● Work to be completed:
Go through the following data and transcribe exactly the stretch of lines from the one holding "Definition StrJoin (parts" to the one holding "[\n] for its newline escape. *)", both included.

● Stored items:
(** C6: when the accumulated autocorrelation sum of [ess_1d] ends up
    strictly negative the returned ESS is positive infinity, and [ess_1d]
    never returns a negative ESS. *)
Theorem ess_1d_never_negative (x : list Q) (mu var : Q) :
  (2 <= length x)%nat -> ~ var == 0 ->
  exists accumulated ess trace,
    ess_accumulated x mu var = Some accumulated
    /\ ess_1d x mu var = Some (ess, trace)
    /\ (accumulated < 0 -> ess = PosInf)
    /\ ~ ess_negative ess.
Proof.
  intros _ _.
  destruct (ess_final_total x mu var) as [st Hst].
  exists (auto_cor_sum st). unfold ess_accumulated, ess_1d. rewrite Hst.
  simpl. unfold ess_return. do 2 eexists.
  split; [reflexivity|]. split; [reflexivity|].
  destruct (Qlt_bool (auto_cor_sum st) 0) eqn:E.
  - split; [reflexivity | intros []].
  - split.
    + intros Hneg. apply Qlt_bool_iff in Hneg. congruence.
    + unfold np_truediv.
      destruct (Qeq_bool (auto_cor_sum st) 0) eqn:Ez; simpl; [tauto|].
      apply Qeq_bool_neq in Ez.
      assert (Hpos : 0 < auto_cor_sum st).
      { destruct (Qlt_le_dec 0 (auto_cor_sum st)) as [H|H]; [exact H|].
        apply Qle_lt_or_eq in H. destruct H as [H|H].
        - apply Qlt_bool_iff in H. congruence.
        - contradiction. }
      apply Qle_not_lt. apply Qle_shift_div_l; [exact Hpos|].
      rewrite Qmult_0_l. unfold Np.of_nat.
      change 0 with (inject_Z 0). rewrite <- Zle_Qle. lia.
Qed.

Lemma ess_1d_never_negative_witness :
  exists accumulated ess trace,
    ess_accumulated [1; 2; 1] (4 # 3) (2 # 9) = Some accumulated
    /\ ess_1d [1; 2; 1] (4 # 3) (2 # 9) = Some (ess, trace)
    /\ (accumulated < 0 -> ess = PosInf)
    /\ ~ ess_negative ess.
Proof.
  apply ess_1d_never_negative; [simpl; lia | discriminate].
Defined.

(** ** The multi-dimensional driver counts rows *)

Lemma length_setitem {A : Type} (l : list A) (j : nat) (v : A) :
  length (setitem l j v) = length l.
Proof.
  revert j. induction l as [|a l IH]; intros [|j]; simpl; auto.
Qed.

Lemma nth_setitem_eq {A : Type} (l : list A) (j : nat) (v d : A) :
  (j < length l)%nat -> nth j (setitem l j v) d = v.
Proof.
  revert j. induction l as [|a l IH]; intros [|j] Hj; simpl in *;
    try lia; auto. apply IH. lia.
Qed.

Lemma nth_setitem_neq {A : Type} (l : list A) (j k : nat) (v d : A) :
  j <> k -> nth k (setitem l j v) d = nth k l d.
Proof.
  revert j k. induction l as [|a l IH]; intros [|j] [|k] Hjk; simpl;
    try reflexivity; try lia. apply IH. lia.
Qed.

Lemma Forall_setitem {A : Type} (P : A -> Prop) (l : list A) (j : nat)
  (v : A) :
  Forall P l -> ((j < length l)%nat -> P v) -> Forall P (setitem l j v).
Proof.
  revert j. induction l as [|a l IH]; intros [|j] Hl Hv; simpl; auto.
  - inversion Hl; subst. constructor; [apply Hv; simpl; lia | assumption].
  - inversion Hl; subst. constructor; [assumption|].
    apply IH; [assumption|]. intros Hj. apply Hv. simpl. lia.
Qed.

(** The loop over the columns keeps the length of [ess] and adds one trace
    per pass. *)
Lemma mono_seq_loop_lengths (m : matrix) (mu var : Q) :
  forall (js : list nat) (ess : list ess_value) (auto_cor : list (list Q))
         (ess' : list ess_value) (auto_cor' : list (list Q)),
    mono_seq_loop m mu var js ess auto_cor = Ok (ess', auto_cor') ->
    length ess' = length ess
    /\ length auto_cor' = (length auto_cor + length js)%nat.
Proof.
  induction js as [|j js IH]; intros ess ac ess' ac' H; simpl in H.
  - injection H as <- <-. split; [reflexivity | simpl; lia].
  - destruct (column m j) as [x| |]; simpl in H; try discriminate.
    destruct (ess_1d x mu var) as [[ess_j ac_j]|]; simpl in H;
      try discriminate.
    apply IH in H. destruct H as [H1 H2].
    rewrite length_setitem in H1. rewrite length_app in H2. simpl in H2.
    split; [exact H1 | simpl; lia].
Qed.

(** Whatever the number of columns, the array returned has one entry per
    row but one. *)
Lemma mono_seq_ess_length (samples : sample_table) (key : string)
  (mu var : option Q) (ess : list ess_value) :
  mono_seq_ess samples key mu var = Ok ess ->
  exists m, getitem samples key = Ok m
            /\ length ess = (length m - 1)%nat.
Proof.
  unfold mono_seq_ess. intros H.
  destruct (getitem samples key) as [m| |]; simpl in H; try discriminate.
  exists m. split; [reflexivity|].
  destruct (Z.of_nat (length m) - 1 <? 0)%Z eqn:Hd; [discriminate|].
  apply Z.ltb_ge in Hd.
  match type of H with
  | bind ?r _ = _ => destruct r as [[ess' ac']| |] eqn:Hloop
  end; simpl in H; try discriminate.
  injection H as <-.
  apply mono_seq_loop_lengths in Hloop. destruct Hloop as [Hlen _].
  rewrite Hlen, repeat_length. lia.
Qed.

(** C2: on a matrix of three draws of three coordinates [mono_seq_ess]
    returns two ESS values, one per row but one, and no autocorrelation
    trace; on four draws of two coordinates it asks for a third column and
    raises [IndexError].  The driver contract (one ESS value and one trace
    per coordinate) is met by neither. *)
Theorem mono_seq_ess_counts_rows :
  let m33 := [[1; 2; 3]; [2; 4; 1]; [3; 1; 2]] in
  let m42 := [[1; 2]; [2; 1]; [3; 3]; [4; 1]] in
  ncols m33 = 3%nat
  /\ mono_seq_ess [("x"%string, m33)] "x"%string None None
     = Ok [PosInf; PosInf]
  /\ (forall traces, ~ driver_contract m33 ([PosInf; PosInf], traces))
  /\ ncols m42 = 2%nat
  /\ mono_seq_ess [("x"%string, m42)] "x"%string None None
     = Raise IndexError.
Proof.
  intros m33 m42. split; [reflexivity|]. split; [now vm_compute|].
  split; [|split; [reflexivity | now vm_compute]].
  intros traces [H _]. simpl in H. discriminate.
Qed.
(** * xds_resolver.cc: the weighted-cluster action-name cache, the
      service-config generator and the listener-watcher callbacks.

    Shallow embedding of
    [src/core/ext/filters/client_channel/resolver/xds/xds_resolver.cc].

    - [std::map<std::string, V>] is a [gmap string V]; wherever the source
      relies on the ordering of a [std::map] (iteration, [begin()]) the
      entries are enumerated in ascending key order by [sorted_items].
    - [std::set<std::string>] is a [gset string], joined in ascending order.
    - [uint64_t] / [uint32_t] are [N]; the only arithmetic on them is the
      post-increment of [next_index], written with its wrap-around.
    - [GPR_ASSERT] failures abort the process; functions that contain one
      return [option], [None] being the abort. *)

From Stdlib Require Import Ascii.
From stdpp Require Import gmap strings list fin_maps sorting pretty.

#[local] Set Warnings "-clear-no-such-hyp".

Local Open Scope string_scope.

(** ** Ordered enumeration of [std::map] and [std::set] *)

Definition key_le {V} (p q : string * V) : Prop := String.le p.1 q.1.

#[global] Instance key_le_dec {V} : RelDecision (@key_le V).
Proof. intros p q. unfold key_le. apply _. Defined.

(** Entries of a [std::map<std::string, V>] in iteration order. *)
Definition sorted_items {V} (m : gmap string V) : list (string * V) :=
  merge_sort key_le (map_to_list m).

(** [m.begin()]: the entry with the smallest key, [None] when [m.empty()]. *)
Definition map_begin {V} (m : gmap string V) : option (string * V) :=
  head (sorted_items m).

(** Elements of a [std::set<std::string>] in iteration order. *)
Definition sorted_elements (s : gset string) : list string :=
  merge_sort String.le (elements s).

(** [absl::StrJoin(parts, sep)]. *)
Definition StrJoin (parts : list string) (sep : string) : string :=
  String.concat sep parts.

(** ** Text *)

(** String literals of the source are written through [lit]: ['] stands
    for the escaped double quote of the C++ literal and the two characters
    [\n] for its newline escape. *)
Fixpoint lit (s : string) : string :=
  match s with
  | EmptyString => EmptyString
  | String "\"%char (String "n"%char rest) =>
      String (Ascii.ascii_of_nat 10) (lit rest)
  | String "'"%char rest => String (Ascii.ascii_of_nat 34) (lit rest)
  | String c rest => String c (lit rest)
  end.

(** [absl::StrFormat(fmt, args...)] for the conversions the source uses,
    [%s] and [%d]; the arguments are passed already rendered ([%d] of an
    integer is its decimal [pretty] form). *)
Fixpoint StrFormat (fmt : string) (args : list string) : string :=
  match fmt with
  | EmptyString => EmptyString
  | String "%"%char (String c rest) =>
      if bool_decide (c = "s"%char ∨ c = "d"%char) then
        match args with
        | arg :: args => arg +:+ StrFormat rest args
        | [] => StrFormat rest []
        end
      else String "%"%char (String c (StrFormat rest args))
  | String c rest => String c (StrFormat rest args)
  end.

Arguments lit : simpl never.
Arguments StrFormat : simpl never.
Lemma constructor_in_step options h o h' :
  listeners h = [] -> timers h = [] ->
  ntrpRNG.constructor builtin options h = (Normal o, h') ->
  in_step (h', o)
  /\ ntrpRNG.isCollecting o
     = match Options.autoCollect options with
       | Some false => false
       | _ => true
       end.
Proof.
  intros Hlis Htim. unfold ntrpRNG.constructor.
  cbn [constants_disagree builtin].
  change (constants_disagree builtin) with false. cbv iota.
  assert (Hstart : in_step (h, ntrpRNG.fields options))
    by (unfold in_step; cbn [fst snd ntrpRNG.fields ntrpRNG.isCollecting];
        now split).
  assert (Hbody : maintains in_step (ntrpRNG.constructor_body options)).
  { unfold ntrpRNG.constructor_body.
    apply maintains_bind; [apply maintains_in_step; frame | intros _].
    apply maintains_bind; [apply maintains_in_step; frame | intros now].
    apply maintains_bind; [apply maintains_in_step; frame | intros _].
    apply maintains_bind; [apply maintains_in_step; frame | intros auto].
    apply maintains_when, startCollecting_in_step. }
  specialize (Hbody _ Hstart).
  assert (Hflag :
    ntrpRNG.isCollecting
      (snd (snd (ntrpRNG.constructor_body options (h, ntrpRNG.fields options))))
    = ntrpRNG.autoCollect (ntrpRNG.fields options)).
  { unfold ntrpRNG.constructor_body.
    destruct (ntrpRNG.override_requested options);
      erewrite bind_normal by reflexivity;
      erewrite bind_normal by reflexivity;
      erewrite bind_normal by reflexivity;
      erewrite bind_normal by reflexivity;
      cbn [fst snd ntrpRNG.autoCollect ntrpRNG.set_lastTimestamp];
      (destruct (ntrpRNG.autoCollect (ntrpRNG.fields options)) eqn:Hauto;
       cbn [when];
       [ unfold ntrpRNG.startCollecting; unfold bind at 1, gets;
         cbn [fst snd ntrpRNG.isCollecting ntrpRNG.set_lastTimestamp
              ntrpRNG.fields];
         unfold bind at 1, modify; cbn [fst snd];
         match goal with
         | |- ntrpRNG.isCollecting (snd (snd (?c ?w0))) = _ =>
             assert (Hst : stable (fun w => ntrpRNG.isCollecting (snd w)) c)
               by frame;
             pose proof (Hst w0) as Hsame
         end;
         cbv beta in Hsame; rewrite Hsame; reflexivity
       | reflexivity ]). }
  destruct (ntrpRNG.constructor_body options (h, ntrpRNG.fields options))
    as [[u | e] [h2 o2]]; [| discriminate].
  intros [= <- <-]. cbn [fst snd] in *. split; [exact Hbody |].
  rewrite Hflag. reflexivity.
Qed.
Lemma dstOf_last (p name : string) :
  is_name name = true -> (p = name \/ exists dir, p = (dir ++ slash ++ name)%string) ->
  valid p = true /\ dstOf p = (name ++ ".zip")%string
  /\ Base (Clean p) <> slash.
Proof.
  intros Hn Hp. destruct (Clean_last p name Hn Hp) as (st & E & Hok).
  pose proof (is_name_inv _ Hn) as (Hne & Hnd & Hndd & Hs).
  assert (Hb : Base (Clean p) = name) by (rewrite E; now apply Base_render).
  split; [|split].
  - destruct (valid p) eqn:Hv; [reflexivity|].
    apply valid_false_iff in Hv as [Hv|Hv]; [|congruence].
    rewrite E in Hv. exfalso. revert Hv. apply render_not_dot; [assumption|].
    left. discriminate.
  - unfold dstOf. now rewrite Hb.
  - rewrite Hb. intros ->. vm_compute in Hs. discriminate.
Qed.

End NameFacts.

(** ** [filepath.Rel] in part_000 *)

Module RelFacts.
Import PathMore ErrFacts Errors.

(** [filepath.Rel] does not fail on what the walk of part_000 lists. *)
Lemma part_Zip_norel (env : zipenv) (inPath : string) (w : world) :
  wf (root w) = true ->
  fst (Part000.Zip env inPath w) <> Failure ErrRel.
Proof.
  intros Hwf H. destruct (valid inPath) eqn:Hv.
  2:{ rewrite part_Zip_invalid in H by assumption. discriminate. }
  apply part_Zip_err in H; [|assumption].
  destruct H as [H|(_ & files & w1 & f & u & Ew & Hin & Hr)]; [discriminate|].
  destruct (stat w (Clean inPath)) as [n|] eqn:Hst.
  2:{ rewrite WalkDir_missing in Ew by assumption. discriminate. }
  destruct (WalkDir_found w inPath n Hwf Hv Hst) as (files' & evs & Ew' & _ & Hf).
  rewrite Ew in Ew'. destruct (listable n); [|discriminate].
  injection Ew' as -> _. rewrite (Hf eq_refl) in Hin.
  apply in_map_iff in Hin as (rel & <- & Hin).
  rewrite Rel_walked in Hr; [discriminate|assumption|].
  apply (filesBelow_names n); [|assumption]. apply (wf_find _ _ _ Hwf Hst).
Qed.

End RelFacts.

(** ** The archive after a call that succeeded *)

Module SuccessFacts.
Import Footprint ResidueFacts FrameFacts RunFacts.

Lemma zipper_success_file (env : zipenv) (inPath : string) (w w' : world)
      (a : string) :
  wf (root w) = true ->
  ZipperGo.Zip env inPath w = (Success a, w') ->
  a = dstOf inPath /\ cwd w' = cwd w
  /\ exists d, stat w' a = Some (File true true d).
Proof.
  intros Hwf H.
  pose proof (zipper_Zip_success _ _ _ _ _ Hwf H) as (_ & -> & _).
  split; [reflexivity|].
  apply zipper_Zip_run in H as (Hc & _ & Hf); [|now apply wf_uniq].
  split; [assumption|].
  unfold stat. rewrite (resolve_cwd _ _ _ Hc). now apply (Hf (dstOf inPath)).
Qed.

Lemma part_success_file (env : zipenv) (inPath : string) (w w' : world)
      (a : string) :
  wf (root w) = true ->
  Part000.Zip env inPath w = (Success a, w') ->
  a = dstOf inPath /\ cwd w' = cwd w
  /\ exists d, stat w' a = Some (File true true d).
Proof.
  intros Hwf H.
  pose proof (part_Zip_success _ _ _ _ _ Hwf H) as (_ & -> & _).
  split; [reflexivity|].
  apply part_Zip_run in H as (Hc & _ & Hf); [|now apply wf_uniq].
  split; [assumption|].
  unfold stat. rewrite (resolve_cwd _ _ _ Hc). now apply (Hf (dstOf inPath)).
Qed.

End SuccessFacts.

(** ** The tree after a call that succeeded *)

Module AgainFacts.
Import Footprint ResidueFacts FrameFacts RunFacts PathMore NameFacts.

Lemma wf_set (r w : bool) (es : list (string * node)) (x : string) (c : node) :
  wf (Dir r w es) = true -> is_name x = true -> wf c = true ->
  wf (Dir r w (setEntry x c es)) = true.
Proof.
  cbn [wf]. intros H Hx Hc. apply andb_prop in H as [Hall Hu].
  rewrite (uniqueNames_set _ _ _ Hu), andb_true_r. clear Hu.
  induction es as [|[k v] es IH]; cbn [setEntry forallb fst snd].
  - now rewrite Hx, Hc.
  - cbn [forallb fst snd] in Hall. apply andb_prop in Hall as [Hk Hall].
    destruct (String.eqb_spec k x) as [->|_]; cbn [forallb fst snd].
    + now rewrite Hx, Hc, Hall.
    + now rewrite Hk, (IH Hall).
Qed.

(** A file created under a file name leaves the tree well formed. *)
Lemma wf_create (p : list string) :
  forall n n', wf n = true -> is_name (last p "") = true ->
  create n p = Ok n' -> wf n' = true.
Proof.
  induction p as [|x p IH]; intros n n' Hwf Hl H; destruct n as [|r w es];
    cbn [create] in H; try discriminate.
  destruct p as [|y p].
  - cbn [last] in Hl.
    destruct (lookupEntry x es) as [[fr fw d|]|]; try discriminate.
    + destruct (fr && fw); [|discriminate]. injection H as <-.
      now apply wf_set.
    + destruct w; [|discriminate]. injection H as <-. now apply wf_set.
  - destruct (lookupEntry x es) as [c|] eqn:El; [|discriminate].
    destruct (create c (y :: p)) as [c'|] eqn:Ec; [|discriminate].
    injection H as <-. apply lookup_In in El.
    destruct (wf_entry _ _ _ _ Hwf El) as [Hx Hc]. cbn [fst snd] in Hx, Hc.
    apply wf_set; [assumption|assumption|]. now apply (IH c c').
Qed.

Lemma wf_setData (p : list string) :
  forall n n' d, wf n = true -> setData n p d = Some n' -> wf n' = true.
Proof.
  induction p as [|x p IH]; intros n n' d Hwf H; destruct n as [fr fw d0|r w es];
    cbn [setData] in H; try discriminate.
  - now injection H as <-.
  - destruct (lookupEntry x es) as [c|] eqn:El; [|discriminate].
    destruct (setData c p d) as [c'|] eqn:Es; [|discriminate].
    injection H as <-. apply lookup_In in El.
    destruct (wf_entry _ _ _ _ Hwf El) as [Hx Hc]. cbn [fst snd] in Hx, Hc.
    apply wf_set; [assumption|assumption|]. now apply (IH c c' d).
Qed.

Lemma rewritten_wf (place : list string) (n n' : node) :
  rewritten place n n' -> wf n = true -> wf n' = true.
Proof.
  intros [->|(d & E)] Hwf; [assumption|]. now apply (wf_setData _ _ _ _ Hwf E).
Qed.

(** The archive is created under a file name. *)
Lemma place_last_name (w : world) (inPath : string) :
  valid inPath = true ->
  is_name (last (resolve w (dstOf inPath)) "") = true.
Proof.
  intros Hv. destruct (string_dec (Base (Clean inPath)) slash) as [E|Hb].
  - unfold dstOf. rewrite E. reflexivity.
  - rewrite (resolve_dstOf w _ Hv Hb), last_last. now apply dstOf_name.
Qed.

(** A file that can be read and written is opened by [os.Create]. *)
Lemma create_existing_ok (p : list string) :
  forall n d, find n p = Some (File true true d) -> p <> [] ->
  exists n', create n p = Ok n'.
Proof.
  induction p as [|x p IH]; intros n d Hf Hne; [congruence|].
  destruct n as [|r w es]; [discriminate|]. cbn [find] in Hf.
  destruct (lookupEntry x es) as [c|] eqn:El; [|discriminate].
  destruct p as [|y p].
  - cbn [find] in Hf. injection Hf as ->. cbn [create]. rewrite El. cbn. eauto.
  - destruct (IH c d Hf) as (c' & Ec); [discriminate|].
    remember (y :: p) as q. cbn [create]. rewrite El. subst q.
    rewrite Ec. eauto.
Qed.

Lemma zipper_writeArchive_root (env : zipenv) (dst : string)
      (files : list string) (w1 w' : world) (a : string) :
  ZipperGo.writeArchive env dst files w1 = (Success a, w') ->
  exists n1, create (root w1) (resolve w1 dst) = Ok n1
             /\ rewritten (resolve w1 dst) n1 (root w').
Proof.
  intros H. unfold ZipperGo.writeArchive in H.
  pose proof (Create_run dst w1) as HC.
  destruct (Fs.create (root w1) (resolve w1 dst)) as [n1|ce] eqn:Ec;
    rewrite HC in H; [|discriminate].
  destruct (ZipperGo.addFiles _ _ _ _ _) as [[[aerr zw] opened] w3] eqn:Ea.
  apply zipper_addFiles_run in Ea as (Hr3 & Hc3 & Hd3 & _).
  destruct (closeAll_run opened w3) as (Hr4 & Hc4 & _).
  destruct (ArchiveZip.Close env zw (ZipperGo.closeAll opened w3))
    as [cerr w5] eqn:Ez.
  apply ZipClose_rewritten in Ez as (Hrw & _).
  rewrite Hd3, Hr4, Hr3 in Hrw. cbn [NewWriter dest fnode withRoot log root] in Hrw.
  destruct aerr as [aerr|].
  { destruct (Os.Remove _ _) as [[|] ?]; discriminate. }
  injection H as _ <-. exists n1. split; [reflexivity|exact Hrw].
Qed.

Lemma part_writeArchive_root (env : zipenv) (inPath dst : string)
      (files : list string) (w1 w' : world) (a : string) :
  Part000.writeArchive env inPath dst files w1 = (Success a, w') ->
  exists n1, create (root w1) (resolve w1 dst) = Ok n1
             /\ rewritten (resolve w1 dst) n1 (root w').
Proof.
  intros H. unfold Part000.writeArchive in H.
  pose proof (Create_run dst w1) as HC.
  destruct (Fs.create (root w1) (resolve w1 dst)) as [n1|ce] eqn:Ec;
    rewrite HC in H; [|discriminate].
  destruct (Part000.addFiles _ _ _ _ _) as [aerr w3] eqn:Ea.
  pose proof (part_addFiles_rewritten _ _ _ _ _ _ _ Ea) as Hrw.
  cbn [NewWriter dest fnode withRoot log root cwd] in Hrw.
  destruct aerr as [aerr|].
  { destruct (Os.Remove _ _) as [? ?]; discriminate. }
  injection H as _ <-. exists n1. split; [reflexivity|exact Hrw].
Qed.

Lemma last_nonempty (p : list string) :
  is_name (last p "") = true -> p <> [].
Proof. intros H ->. discriminate. Qed.

(** After a call that succeeded the tree is well formed and the
    archive can be created again. *)
Lemma zipper_Zip_again (env : zipenv) (inPath : string) (w w' : world)
      (a : string) :
  wf (root w) = true ->
  ZipperGo.Zip env inPath w = (Success a, w') ->
  wf (root w') = true /\ creatable w' (dstOf inPath) = true.
Proof.
  intros Hwf H. pose proof H as Hrun.
  apply zipper_Zip_run in Hrun as (Hc & _ & Hf); [|now apply wf_uniq].
  destruct (Hf a eq_refl) as (d & Hfile).
  destruct (valid inPath) eqn:Hv.
  2:{ rewrite zipper_Zip_invalid in H by assumption. discriminate. }
  pose proof (place_last_name w inPath Hv) as Hl.
  split.
  - rewrite zipper_Zip_valid in H by assumption.
    destruct (WalkDir (Clean inPath) collect [] w) as [[err files] w1] eqn:Ew.
    apply WalkDir_same_disk in Ew as [Hr1 Hc1].
    destruct err as [err|]; [discriminate|].
    apply zipper_writeArchive_root in H as (n1 & Ec & Hrw).
    apply (rewritten_wf _ _ _ Hrw).
    rewrite Hr1, (resolve_cwd _ _ _ Hc1) in Ec.
    now apply (wf_create _ _ _ Hwf Hl Ec).
  - unfold creatable. rewrite (resolve_cwd _ _ _ Hc).
    destruct (create_existing_ok _ _ _ Hfile (last_nonempty _ Hl)) as (n' & ->).
    reflexivity.
Qed.

Lemma part_Zip_again (env : zipenv) (inPath : string) (w w' : world)
      (a : string) :
  wf (root w) = true ->
  Part000.Zip env inPath w = (Success a, w') ->
  wf (root w') = true /\ creatable w' (dstOf inPath) = true.
Proof.
  intros Hwf H. pose proof H as Hrun.
  apply part_Zip_run in Hrun as (Hc & _ & Hf); [|now apply wf_uniq].
  destruct (Hf a eq_refl) as (d & Hfile).
  destruct (valid inPath) eqn:Hv.
  2:{ rewrite part_Zip_invalid in H by assumption. discriminate. }
  pose proof (place_last_name w inPath Hv) as Hl.
  split.
  - rewrite part_Zip_valid in H by assumption.
    destruct (WalkDir (Clean inPath) collect [] w) as [[err files] w1] eqn:Ew.
    apply WalkDir_same_disk in Ew as [Hr1 Hc1].
    destruct err as [err|]; [discriminate|].
    apply part_writeArchive_root in H as (n1 & Ec & Hrw).
    apply (rewritten_wf _ _ _ Hrw).
    rewrite Hr1, (resolve_cwd _ _ _ Hc1) in Ec.
    now apply (wf_create _ _ _ Hwf Hl Ec).
  - unfold creatable. rewrite (resolve_cwd _ _ _ Hc).
    destruct (create_existing_ok _ _ _ Hfile (last_nonempty _ Hl)) as (n' & ->).
    reflexivity.
Qed.

End AgainFacts.

(** ** An input that is a file *)

Module FileFacts.
Import Footprint PathMore NameFacts.

(** The cleaned input resolves to a path that ends in its base name. *)
Lemma resolve_Clean_last (w : world) (inPath : string) :
  valid inPath = true -> Base (Clean inPath) <> slash ->
  exists pre, resolve w (Clean inPath) = pre ++ [Base (Clean inPath)].
Proof.
  intros Hv Hb. destruct (valid_Clean _ Hv) as (E & Hok & Hne).
  destruct (stackOf inPath) as [|e st] eqn:Est.
  - destruct Hne as [Hne|Hr]; [congruence|]. rewrite Hr in E.
    exfalso. apply Hb. now rewrite E.
  - assert (Hbase : Base (Clean inPath) = e) by (rewrite E; now apply Base_render).
    assert (Hn : is_name e = true).
    { cbn [stack_ok] in Hok. apply orb_prop in Hok as [H|H].
      - now apply andb_prop in H as [H _].
      - apply andb_prop in H as [H _]. apply andb_prop in H as [H _].
        apply String.eqb_eq in H. subst e.
        assert (Hf : valid inPath = false)
          by (apply valid_false_iff; now right). congruence. }
    rewrite Hbase, E, resolve_render by (assumption || (left; discriminate)).
    cbn [rev]. rewrite fold_left_app.
    rewrite (nameiStep_names [e]) by (cbn; now rewrite Hn).
    cbn [rev app]. eauto.
Qed.

(** A file is not the archive made of it. *)
Lemma file_not_among (w : world) (inPath : string) (r wr : bool)
      (d : list Byte.byte) :
  valid inPath = true -> Base (Clean inPath) <> slash ->
  destAmong w inPath (File r wr d) = false.
Proof.
  intros Hv Hb. unfold destAmong. cbn [filesBelow existsb]. rewrite orb_false_r.
  unfold samePlace. destruct (list_eq_dec string_dec _ _) as [E|]; [|reflexivity].
  destruct (resolve_Clean_last w inPath Hv Hb) as (pre & Hp).
  rewrite app_nil_r, Hp, (resolve_dstOf w _ Hv Hb) in E.
  apply app_inj_tail in E as [_ E]. unfold dstOf in E.
  apply (f_equal String.length) in E. rewrite StrFacts.length_append in E.
  cbn in E. lia.
Qed.

End FileFacts.

Import Footprint Errors Cmd ZipperTest MoreData.
Import PathMore ErrFacts FrameFacts RunFacts ReadFacts TraceFacts VerifyFacts.
Import CleanupFacts NameFacts RelFacts SuccessFacts AgainFacts FileFacts.
Import ResidueFacts.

● Response below:
Definition StrJoin (parts : list string) (sep : string) : string :=
  String.concat sep parts.

(** ** Text *)

(** String literals of the source are written through [lit]: ['] stands
    for the escaped double quote of the C++ literal and the two characters
    [\n] for its newline escape. *)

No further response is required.